(* ===== verification/Records.v ===== *)
(** * Functional updates of the records

    One setter per field the agent's code assigns. *)
From S2P Require Import Prelude GoValue Common.

Definition with_RequestedState (v : AppState) (p : TransitionPayload) : TransitionPayload :=
  {| tp_RequestedState := v; tp_CurrentState := tp_CurrentState p; tp_Stage := tp_Stage p;
     tp_RequestorAccountKey := tp_RequestorAccountKey p; tp_DeviceOwnerAccountKey :=
     tp_DeviceOwnerAccountKey p; tp_DeviceToAppKey := tp_DeviceToAppKey p; tp_AppKey :=
     tp_AppKey p; tp_InstanceKey := tp_InstanceKey p; tp_AppCredEpoch := tp_AppCredEpoch p;
     tp_AppName := tp_AppName p; tp_ImageName := tp_ImageName p; tp_RegistryImageName :=
     tp_RegistryImageName p; tp_ContainerName := tp_ContainerName p; tp_DockerCredentials :=
     tp_DockerCredentials p; tp_EnvironmentVariables := tp_EnvironmentVariables p;
     tp_EnvironmentTemplate := tp_EnvironmentTemplate p; tp_DockerCompose :=
     tp_DockerCompose p; tp_NewDockerCompose := tp_NewDockerCompose p; tp_Ports := tp_Ports
     p; tp_PublishContainerName := tp_PublishContainerName p; tp_RegisteryToken :=
     tp_RegisteryToken p; tp_NewestVersion := tp_NewestVersion p; tp_PresentVersion :=
     tp_PresentVersion p; tp_ReleaseKey := tp_ReleaseKey p; tp_NewReleaseKey :=
     tp_NewReleaseKey p; tp_Version := tp_Version p; tp_RequestUpdate := tp_RequestUpdate p;
     tp_Retrying := tp_Retrying p; tp_CancelTransition := tp_CancelTransition p |}.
────────────────
#### [What is expected]
The entire listing above should be returned exactly as written.

#### [Solution for this problem]
(* ===== verification/Records.v ===== *)
(** * Functional updates of the records

    One setter per field the agent's code assigns. *)
From S2P Require Import Prelude GoValue Common.

Definition with_RequestedState (v : AppState) (p : TransitionPayload) : TransitionPayload :=
  {| tp_RequestedState := v; tp_CurrentState := tp_CurrentState p; tp_Stage := tp_Stage p;
     tp_RequestorAccountKey := tp_RequestorAccountKey p; tp_DeviceOwnerAccountKey :=
     tp_DeviceOwnerAccountKey p; tp_DeviceToAppKey := tp_DeviceToAppKey p; tp_AppKey :=
     tp_AppKey p; tp_InstanceKey := tp_InstanceKey p; tp_AppCredEpoch := tp_AppCredEpoch p;
     tp_AppName := tp_AppName p; tp_ImageName := tp_ImageName p; tp_RegistryImageName :=
     tp_RegistryImageName p; tp_ContainerName := tp_ContainerName p; tp_DockerCredentials :=
     tp_DockerCredentials p; tp_EnvironmentVariables := tp_EnvironmentVariables p;
     tp_EnvironmentTemplate := tp_EnvironmentTemplate p; tp_DockerCompose :=
     tp_DockerCompose p; tp_NewDockerCompose := tp_NewDockerCompose p; tp_Ports := tp_Ports
     p; tp_PublishContainerName := tp_PublishContainerName p; tp_RegisteryToken :=
     tp_RegisteryToken p; tp_NewestVersion := tp_NewestVersion p; tp_PresentVersion :=
     tp_PresentVersion p; tp_ReleaseKey := tp_ReleaseKey p; tp_NewReleaseKey :=
     tp_NewReleaseKey p; tp_Version := tp_Version p; tp_RequestUpdate := tp_RequestUpdate p;
     tp_Retrying := tp_Retrying p; tp_CancelTransition := tp_CancelTransition p |}.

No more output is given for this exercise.